**DATASET EXTRACT**

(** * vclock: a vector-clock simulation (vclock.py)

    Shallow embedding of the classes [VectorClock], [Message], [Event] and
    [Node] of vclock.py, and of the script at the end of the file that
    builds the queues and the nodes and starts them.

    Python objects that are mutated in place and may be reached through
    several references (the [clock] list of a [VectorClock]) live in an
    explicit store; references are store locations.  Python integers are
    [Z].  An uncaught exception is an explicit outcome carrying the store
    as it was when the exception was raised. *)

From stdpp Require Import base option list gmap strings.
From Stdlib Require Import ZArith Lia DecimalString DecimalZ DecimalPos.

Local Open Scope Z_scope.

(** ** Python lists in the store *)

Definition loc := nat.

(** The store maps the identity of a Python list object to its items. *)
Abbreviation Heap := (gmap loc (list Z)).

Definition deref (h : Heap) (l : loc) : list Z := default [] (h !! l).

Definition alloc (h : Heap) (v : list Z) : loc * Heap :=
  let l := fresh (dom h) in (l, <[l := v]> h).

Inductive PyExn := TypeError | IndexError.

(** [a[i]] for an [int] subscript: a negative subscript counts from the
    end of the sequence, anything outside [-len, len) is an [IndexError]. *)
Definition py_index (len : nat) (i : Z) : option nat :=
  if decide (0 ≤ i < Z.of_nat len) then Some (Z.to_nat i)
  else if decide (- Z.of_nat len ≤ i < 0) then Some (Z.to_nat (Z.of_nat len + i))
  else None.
--
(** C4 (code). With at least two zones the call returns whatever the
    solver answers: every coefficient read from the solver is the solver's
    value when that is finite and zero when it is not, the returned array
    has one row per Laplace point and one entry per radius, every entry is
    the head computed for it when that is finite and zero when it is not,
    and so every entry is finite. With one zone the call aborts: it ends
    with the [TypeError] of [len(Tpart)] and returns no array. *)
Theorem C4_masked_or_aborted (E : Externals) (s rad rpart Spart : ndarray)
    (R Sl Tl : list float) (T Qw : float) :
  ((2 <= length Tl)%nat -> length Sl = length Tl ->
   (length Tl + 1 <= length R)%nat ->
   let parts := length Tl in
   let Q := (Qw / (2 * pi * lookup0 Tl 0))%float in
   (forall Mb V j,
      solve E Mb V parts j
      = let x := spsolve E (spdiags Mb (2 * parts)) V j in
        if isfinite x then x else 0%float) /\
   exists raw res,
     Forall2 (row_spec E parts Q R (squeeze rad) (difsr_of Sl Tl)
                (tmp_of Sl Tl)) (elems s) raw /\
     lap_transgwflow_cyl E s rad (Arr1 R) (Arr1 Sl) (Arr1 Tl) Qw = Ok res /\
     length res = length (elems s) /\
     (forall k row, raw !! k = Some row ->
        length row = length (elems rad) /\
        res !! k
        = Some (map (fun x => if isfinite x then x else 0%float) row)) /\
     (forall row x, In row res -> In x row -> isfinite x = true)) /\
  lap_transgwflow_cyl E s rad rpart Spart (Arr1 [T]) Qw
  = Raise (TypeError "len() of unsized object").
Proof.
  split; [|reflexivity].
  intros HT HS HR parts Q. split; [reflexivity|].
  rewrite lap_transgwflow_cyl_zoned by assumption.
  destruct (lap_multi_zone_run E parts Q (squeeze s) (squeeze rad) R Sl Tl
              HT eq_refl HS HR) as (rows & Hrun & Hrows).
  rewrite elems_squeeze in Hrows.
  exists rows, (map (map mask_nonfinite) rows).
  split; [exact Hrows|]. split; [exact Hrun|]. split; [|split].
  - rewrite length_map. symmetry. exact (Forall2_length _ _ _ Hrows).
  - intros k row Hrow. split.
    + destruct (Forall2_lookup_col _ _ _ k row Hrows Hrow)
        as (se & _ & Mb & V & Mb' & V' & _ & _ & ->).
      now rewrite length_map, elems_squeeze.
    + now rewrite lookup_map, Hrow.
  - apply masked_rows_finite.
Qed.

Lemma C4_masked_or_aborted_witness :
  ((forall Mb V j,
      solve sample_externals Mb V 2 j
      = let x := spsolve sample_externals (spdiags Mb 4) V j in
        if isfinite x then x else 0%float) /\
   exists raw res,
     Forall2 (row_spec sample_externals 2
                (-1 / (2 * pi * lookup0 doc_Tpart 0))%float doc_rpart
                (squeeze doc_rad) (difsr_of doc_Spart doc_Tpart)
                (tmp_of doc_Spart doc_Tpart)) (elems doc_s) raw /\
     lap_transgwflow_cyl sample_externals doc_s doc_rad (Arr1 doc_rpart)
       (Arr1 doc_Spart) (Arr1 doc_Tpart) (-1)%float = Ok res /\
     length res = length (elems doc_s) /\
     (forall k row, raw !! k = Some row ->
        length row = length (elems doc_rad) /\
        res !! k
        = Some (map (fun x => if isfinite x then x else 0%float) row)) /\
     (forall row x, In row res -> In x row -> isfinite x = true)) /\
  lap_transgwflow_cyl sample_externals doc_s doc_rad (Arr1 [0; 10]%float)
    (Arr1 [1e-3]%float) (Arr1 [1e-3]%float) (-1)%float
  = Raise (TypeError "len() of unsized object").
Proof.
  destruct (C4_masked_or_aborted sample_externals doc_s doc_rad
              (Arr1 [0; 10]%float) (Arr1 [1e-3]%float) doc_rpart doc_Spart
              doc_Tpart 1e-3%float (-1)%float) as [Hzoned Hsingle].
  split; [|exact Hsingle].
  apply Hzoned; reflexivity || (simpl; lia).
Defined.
---
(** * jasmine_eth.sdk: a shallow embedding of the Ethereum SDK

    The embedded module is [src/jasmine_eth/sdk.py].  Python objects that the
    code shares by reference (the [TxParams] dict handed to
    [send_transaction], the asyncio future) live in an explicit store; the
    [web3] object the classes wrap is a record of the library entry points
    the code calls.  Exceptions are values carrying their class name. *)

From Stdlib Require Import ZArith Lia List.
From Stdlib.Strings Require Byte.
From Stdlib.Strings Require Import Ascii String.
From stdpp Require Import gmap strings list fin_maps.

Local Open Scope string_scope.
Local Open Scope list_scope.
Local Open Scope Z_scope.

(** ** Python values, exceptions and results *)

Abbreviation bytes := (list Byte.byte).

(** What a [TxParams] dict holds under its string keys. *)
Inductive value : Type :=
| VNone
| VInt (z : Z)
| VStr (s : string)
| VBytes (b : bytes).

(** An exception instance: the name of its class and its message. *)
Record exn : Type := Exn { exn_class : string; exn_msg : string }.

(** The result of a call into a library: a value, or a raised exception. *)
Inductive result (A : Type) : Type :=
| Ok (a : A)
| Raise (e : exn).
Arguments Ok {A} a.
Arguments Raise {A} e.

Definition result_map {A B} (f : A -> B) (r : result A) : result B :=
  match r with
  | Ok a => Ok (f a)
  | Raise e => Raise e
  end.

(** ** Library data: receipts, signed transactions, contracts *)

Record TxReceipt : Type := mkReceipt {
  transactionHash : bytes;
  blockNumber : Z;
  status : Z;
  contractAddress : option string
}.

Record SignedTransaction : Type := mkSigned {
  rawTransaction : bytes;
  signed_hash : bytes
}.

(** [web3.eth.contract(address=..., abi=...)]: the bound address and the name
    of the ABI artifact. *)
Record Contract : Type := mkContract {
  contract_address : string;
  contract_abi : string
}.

**WORK INSTRUCTION**
From the records above, reproduce exactly the lines from the one with "solve sample_externals Mb V 2 j" to the one with "(-1 / (2 * pi * lookup0", both included, and no others.

**ANSWER AREA**
      solve sample_externals Mb V 2 j
      = let x := spsolve sample_externals (spdiags Mb 4) V j in
        if isfinite x then x else 0%float) /\
   exists raw res,
     Forall2 (row_spec sample_externals 2
                (-1 / (2 * pi * lookup0 doc_Tpart 0))%float doc_rpart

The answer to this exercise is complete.